Oleh: Gavin O’Reilly *

Pada dini hari Minggu pagi lalu, pergeseran geopolitik seismik terjadi ketika masa jabatan Presiden Suriah selama 24 tahun oleh Bashar al-Assad berakhir secara dramatis.

Dimulai hanya 11 hari sebelumnya, serangan yang dipimpin oleh kelompok Hay’at Tahrir al-Sham (HTS) yang didukung Barat mengakibatkan perebutan sebagian besar wilayah yang dikuasai pemerintah, termasuk, mungkin yang paling menonjol, kota utama Aleppo. Salah satu kota besar pertama yang direbut oleh kelompok oposisi di tengah-tengah awal konflik, Aleppo akan dibebaskan pada bulan Desember 2016 dalam sebuah serangan oleh Tentara Arab Suriah, dengan serangan udara Rusia memainkan peran penting dalam dukungan. Jadi, jatuhnya kota itu sekali lagi ke tangan pemberontak merupakan pertanda buruk.

Ketika para militan mulai mendekati ibu kota Damaskus, segera menjadi jelas bahwa nasib Assad sudah ditentukan. Meninggalkan negara itu bersama keluarganya dengan penerbangan carteran tak lama setelah itu, mantan Presiden Suriah itu akan diberikan suaka di Moskow, mengakhiri upaya terkoordinasi selama 13 tahun oleh berbagai kekuatan untuk menggulingkan pemerintahannya.
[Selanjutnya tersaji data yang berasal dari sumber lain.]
Ltac server1_run_to_end CHUNK_SIZE stt data units rest :=
  unfold Server1.transcribeAudio;
  rewrite server1_feed_spec by done;
  cbn [mbind option_bind Server1.initial Server1.write Server1.currentBuffer];
  destruct (Accumulator.run CHUNK_SIZE data []) as [units rest] eqn:?;
  unfold Server1.on_end; cbn;
  destruct (decide (0 < length rest)) as [?|?];
    [destruct (stt rest) as [ft|?] eqn:?; cbn;
     [destruct (truthy (trim ft)) eqn:?; cbn|]|];
    unfold Server1.final_pass; cbn;
    try (destruct (stt (concat data)) as [?|?] eqn:?; cbn).

(** ** Blank transcripts *)

Lemma trimEnd_truthy (s : string) :
  truthy (trimEnd s) = negb (all_whitespace s).
Proof.
  induction s as [|c s IH]; [done|]. simpl.
  destruct (trimEnd s); simpl in *.
  - destruct (all_whitespace s); [|done].
    rewrite andb_true_r. by destruct (is_whitespace c).
  - destruct (all_whitespace s); [done|]. by rewrite andb_false_r.
Qed.

Lemma trimStart_all_whitespace (s : string) :
  all_whitespace (trimStart s) = all_whitespace s.
Proof.
  induction s as [|c s IH]; [done|]. simpl.
  destruct (is_whitespace c) eqn:Hc; [done|]. simpl. by rewrite Hc.
Qed.

(** The test [text.trim()] of the listeners fails exactly on texts of
    whitespace only, the empty text included. *)
Lemma non_blank_spec (t : string) : non_blank t = negb (all_whitespace t).
Proof.
  unfold non_blank, trim. by rewrite trimEnd_truthy, trimStart_all_whitespace.
Qed.

(** ** Lines of the logs *)

Section LogLines.
Variable stt : bytes -> stt_result.

Lemma index_lines_texts (units : list bytes) :
  omap IndexLog.intermediate_text (IndexLog.unit_lines stt units)
    = List.filter non_blank (transcripts stt units).
Proof.
  induction units as [|u units IH]; [done|].
  unfold IndexLog.unit_lines, transcripts in *. cbn [mbind list_bind].
  rewrite omap_app, IH. cbn [omap list_omap]. unfold IndexLog.unit_line.
  destruct (stt u) as [t|message]; cbn; [|done].
  by destruct (non_blank t).
Qed.

Lemma index_lines_errors (units : list bytes) :
  omap IndexLog.error_marker (IndexLog.unit_lines stt units)
    = unit_errors stt units.
Proof.
  induction units as [|u units IH]; [done|].
  unfold IndexLog.unit_lines, unit_errors in *. cbn [mbind list_bind].
  rewrite omap_app, IH. cbn [omap list_omap]. unfold IndexLog.unit_line.
  destruct (stt u) as [t|message]; cbn; [|done].
  by destruct (non_blank t).
Qed.

Lemma index_lines_final_chunks (units : list bytes) :
  omap IndexLog.final_chunk_text (IndexLog.unit_lines stt units) = [].
Proof.
  induction units as [|u units IH]; [done|].
  unfold IndexLog.unit_lines in *. cbn [mbind list_bind].
  rewrite omap_app, IH. unfold IndexLog.unit_line.
  destruct (stt u) as [t|message]; cbn; [|done].
  by destruct (non_blank t).
Qed.

Lemma server1_lines_texts (units : list bytes) :
  forall count,
    omap Server1Log.chunk_text (Server1Log.unit_lines stt count units).1
      = List.filter non_blank (transcripts stt units).
Proof.
  induction units as [|u units IH]; intros count; [done|].
  unfold transcripts in *. cbn [Server1Log.unit_lines omap list_omap].
  destruct (stt u) as [t|message]; cbn.
  - destruct (non_blank t).
    + specialize (IH (count + 1)).
      destruct (Server1Log.unit_lines stt (count + 1) units). cbn in *.
      by rewrite IH.
    + apply IH.
  - specialize (IH count).
    destruct (Server1Log.unit_lines stt count units). cbn in *. done.
Qed.

Lemma server1_lines_errors (units : list bytes) :
  forall count,
    omap Server1Log.error_marker (Server1Log.unit_lines stt count units).1
      = unit_errors stt units.
Proof.
  induction units as [|u units IH]; intros count; [done|].
  unfold unit_errors in *. cbn [Server1Log.unit_lines omap list_omap].
  destruct (stt u) as [t|message]; cbn.
  - destruct (non_blank t).
    + specialize (IH (count + 1)).
      destruct (Server1Log.unit_lines stt (count + 1) units). cbn in *. done.
    + apply IH.
  - specialize (IH count).
    destruct (Server1Log.unit_lines stt count units). cbn in *.
    by rewrite IH.
Qed.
Bahasa Indonesia: Pada bulan Maret 2011, menyusul penolakan Assad dua tahun sebelumnya untuk mengizinkan sekutu AS Qatar membangun jaringan pipa melalui negaranya, dengan mengutip hubungannya dengan Rusia sebagai faktor, sebuah rencana dilaksanakan untuk menyingkirkan Presiden Suriah dari kekuasaan. Di tengah protes Musim Semi Arab yang lebih luas yang terjadi pada saat itu, CIA dan MI6 memulai operasi rahasia untuk mempersenjatai dan melatih militan Salafi yang menentang pemerintahan sekuler Assad. Bergabung dengan Washington dan London dalam upaya ini adalah Arab Saudi dan Qatar , yang akan menjadi titik awal untuk jaringan pipa yang diusulkan, Turki , yang akan menjadi titik masuknya ke Eropa, dan Israel , karena keanggotaan Suriah dalam Poros Perlawanan dan peran utamanya sebagai penghubung antara Iran dan Hizbullah.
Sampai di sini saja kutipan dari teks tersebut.